Безмерная любовь к Малеку, его судьбе и человечеству - страница 7
Коридор уходил в темноту, но в конце горел тусклый свет. Мальчик пошёл вперёд. Шаги были приглушёнными, как под водой. По стенам текли тени – они не принадлежали ни людям, ни вещам, они просто были. Он дошёл до конца коридора, и свет оказался не лампой, а книгой. Той самой книгой. Она лежала на постаменте, открытая, страницы шевелились, как будто кто-то невидимый их перелистывал.
Мальчик подошёл ближе. Буквы светились. Они больше не были словами – они стали нитями, сплетающимися в узоры. Узоры пульсировали, меняли форму, превращались в лица – женские, мужские, детские, звериные. Эти лица кричали, но звука не было.
Мальчик протянул руку, коснулся страницы. И сразу ощутил то самое тепло, только теперь оно вошло прямо в кожу, в кровь, в кости. Его сердце ударило резко, будто кто-то сжал его пальцами.
Из книги вытекала тьма – медленно, как мёд, густая, тягучая. Она обвивала его запястье, тянулась вверх по руке, пробиралась под кожу. Но ему не было страшно. Он смотрел, как она проникает внутрь, как становится частью его.
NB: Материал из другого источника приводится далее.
(** * Domain-availability classifier of the Whodis MCP server

    A shallow embedding of [src/services/domain-availability.service.ts]
    (function [check]) together with the part of [src/utils/error.util.ts]
    it calls ([McpError], [createUnexpectedError], [ensureMcpError]).

    Conventions of the embedding:
    - JavaScript strings are byte strings ([string]), read as UTF-8 text;
      the substrings searched for are ASCII.
    - [String.prototype.toLowerCase] is a built-in of the host: the
      development is parametric in it (Section variable [toLowerCase]) and
      [toLowerCase_ascii] is the instance used to run examples.
    - A WHOIS answer is a tree of strings, arrays and objects; an object is
      the list of its own enumerable properties in enumeration order.
    - [try]/[catch] is an error monad ([completion]); a promise is modelled
      by its final state; [Promise.allSettled] writes each settled result in
      the slot of its input position, in the order the queries complete.
    - Logger calls have no effect on the result and are left out. *)

From Stdlib Require Import String Ascii Bool Arith ZArith Lia.
From stdpp Require Import base list sets strings pretty.

(** ** JavaScript values returned by the WHOIS library *)

#[warnings="-register-all"]
Inductive value : Type :=
| VStr (s : string)
| VArr (items : list value)
| VObj (props : list (string * value)).

(** ToBoolean: the empty string is falsy, arrays and objects are truthy. *)
Definition truthy (v : value) : bool :=
  match v with
  | VStr s => negb (String.eqb s "")
  | VArr _ => true
  | VObj _ => true
  end.

(** A property read that yields [undefined] is falsy. *)
Definition truthy_prop (o : option value) : bool :=
  match o with
  | Some v => truthy v
  | None => false
  end.

Definition typeof (v : value) : string :=
  match v with
  | VStr _ => "string"
  | VArr _ => "object"
  | VObj _ => "object"
  end.
Lemma raw_template_executed_witness :
  has_placeholder (extractQueryPattern missing_reentrancy_guard_scm) = true /\
  exists out,
    analyzeSmart (fun _ => Err "offline") DefaultSecurityConcepts true [var "lock" 3]
      {[reentrancy_source := missing_reentrancy_guard_scm]}
      (fun _ => Some [[mkCapture 6 "function deposit() external {}"]])
      [(reentrancy_source, missing_reentrancy_guard_scm)]
      (map_to_list (query_templates {[reentrancy_source := missing_reentrancy_guard_scm]}))
      = Report out /\
    extractQueryPattern missing_reentrancy_guard_scm ∈ executed out /\
    (forall capture rest,
       (capture :: rest) ∈ [[mkCapture 6 "function deposit() external {}"]] ->
       QueryResult.mk "Missing Reentrancy Guard" reentrancy_source
         "External functions that should check reentrancy guard but don't"
         (line_of_row (cap_row capture)) (cap_text capture) ∈ results out).
Proof.
  apply (raw_template_executed (fun _ => Err "offline") DefaultSecurityConcepts [var "lock" 3]
           (fun _ => Some [[mkCapture 6 "function deposit() external {}"]])
           [(reentrancy_source, missing_reentrancy_guard_scm)]
           (map_to_list (query_templates {[reentrancy_source := missing_reentrancy_guard_scm]}))
           [[mkCapture 6 "function deposit() external {}"]]).
  - unfold iterates. rewrite map_to_list_singleton. reflexivity.
  - reflexivity.
Defined.

(* ----------------------------------------------------------------- *)
(** ** Identifier extraction *)

Lemma extract_captures_spec (caps : list Capture) :
  forall seen : gset string,
  let vs := extract_captures caps seen in
  NoDup (map VariableInfo.Name vs) /\
  (forall x, x ∈ map VariableInfo.Name vs <-> x ∈ map cap_text caps /\ x ∉ seen) /\
  (forall v, v ∈ vs -> exists l1 c l2,
     caps = app l1 (c :: l2) /\ v = variable_of_capture c /\ cap_text c ∉ map cap_text l1).
Proof.
  induction caps as [|c0 rest IH]; intros seen vs; subst vs.
  - split; [constructor|]. split.
    + intros x. cbn. split; [intros H; apply not_elem_of_nil in H; contradiction|].
      intros [H _]. apply not_elem_of_nil in H. contradiction.
    + intros v H. apply not_elem_of_nil in H. contradiction.
  - cbn [extract_captures]. destruct (decide (cap_text c0 ∈ seen)) as [Hs|Hs].
    + destruct (IH seen) as [Hnd [Hmem Hfirst]]. split; [exact Hnd|]. split.
      * intros x. rewrite Hmem. cbn [map]. rewrite elem_of_cons.
        split; [tauto|]. intros [[->|Hx] Hn]; [contradiction | tauto].
      * intros v Hv. destruct (Hfirst v Hv) as [l1 [c [l2 [Hr [-> Hnot]]]]].
        exists (c0 :: l1), c, l2. split; [rewrite Hr; reflexivity|]. split; [reflexivity|].
        assert (Hc : cap_text c ∉ seen).
        { apply (Hmem (cap_text c)). apply list_elem_of_fmap. exists (variable_of_capture c).
          split; [reflexivity | exact Hv]. }
        cbn [map]. rewrite elem_of_cons. intros [E|E]; [rewrite E in Hc; contradiction | contradiction].
    + destruct (IH ({[cap_text c0]} ∪ seen)) as [Hnd [Hmem Hfirst]].
      split.
      * cbn [map]. constructor; [|exact Hnd].
        intros Hin. apply Hmem in Hin as [_ Hin]. apply Hin. set_solver.
      * split.
        -- intros x. cbn [map]. rewrite !elem_of_cons, Hmem. simpl VariableInfo.Name.
           split.
           ++ intros [->|[Hx Hn]]; [tauto|]. split; [tauto | set_solver].
           ++ intros [[->|Hx] Hn]; [tauto|].
              destruct (decide (x = cap_text c0)) as [->|Hne]; [tauto|].
              right. split; [exact Hx | set_solver].
        -- intros v Hv. apply elem_of_cons in Hv as [->|Hv].
           ++ exists [], c0, rest. split; [reflexivity|]. split; [reflexivity|].
              cbn [map]. apply not_elem_of_nil.
           ++ destruct (Hfirst v Hv) as [l1 [c [l2 [Hr [-> Hnot]]]]].
              exists (c0 :: l1), c, l2. split; [rewrite Hr; reflexivity|]. split; [reflexivity|].
              assert (Hc : cap_text c ∉ {[cap_text c0]} ∪ seen).
              { apply (Hmem (cap_text c)). apply list_elem_of_fmap. exists (variable_of_capture c).
                split; [reflexivity | exact Hv]. }
              cbn [map]. rewrite elem_of_cons. intros [E|E]; [rewrite E in Hc; set_solver | contradiction].
Qed.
– Что ты хочешь знать? – раздался голос. Это был голос Малека, но не совсем. Как будто кто-то другой говорил его голосом.
– Всё, – ответил мальчик.
Книга захлопнулась. Тьма исчезла, коридор провалился вниз, и он снова лежал в своей постели, в своей комнате, в своей реальности.
Он открыл глаза. Сердце всё ещё стучало быстро. Ладонь горела, как после ожога. Он посмотрел на неё – на коже остался тонкий узор, похожий на строчку из книги, но на языке, которого он не знал.
Мальчик улыбнулся. Впервые за долгое время он почувствовал, что ему интересно.
Флэшбек Малека в монастыре.
Воздух в трапезной был тяжёлым и медленным, как остывающий мёд. Здесь всегда пахло дымом – копчёным, древесным, горько-сладким, въевшимся в стены, одежду, даже в воздух между людьми. Этот дым пронизывал всё, цеплялся за волосы, ложился на язык при каждом вдохе.
Длинные деревянные столы, тёмные от времени, покрытые тонким слоем воска, чтобы крошки не прилипали. Над каждым столом – простые железные лампы с тусклым жёлтым светом.
Монахини сидели ровными рядами. Они ели молча, даже жевали медленно, будто боялись потревожить тишину, которая тут была важнее молитвы. Простая еда: ломти чёрного хлеба с грубой коркой, похлёбка из чечевицы – густая, почти клейкая, с запахом лука и старого горшочка, который, кажется, не меняли со времён основания монастыря.
И – копчёная свёкла.
Она лежала в центре общей тарелки – тёмная, почти чёрная снаружи, с золотистыми потёками сока. Когда Малек взял кусочек, пальцы чуть липнули к его поверхности, а дымный аромат поднялся к лицу. Он положил свёклу на язык, прикусил – терпкость обожгла рецепторы, резкая, насыщенная, совсем не такая, как свежая. Но за ней, через секунду, пробилась сладость, словно воспоминание из другой жизни. Момент, когда солнце стояло над полем, когда чужая рука давала тебе что-то, говоря: «Попробуй».
Малек жевал медленно, вспоминая. Эта терпкость… она напоминала ожоги на ладонях, полученные в детстве, когда его заставляли держать свечу на вечерней службе. Он никогда не любил молиться, но свечи были красивыми. А боль – честной.
– Свёкла была сладкой, но после копчения приобрела терпкость, – тихо сказала одна из монахинь напротив, не поднимая глаз. Её голос был шершавым, как наждачная бумага, слишком много лет, слишком мало слов. – Как и человек – чем больше испытаний, тем крепче он становится.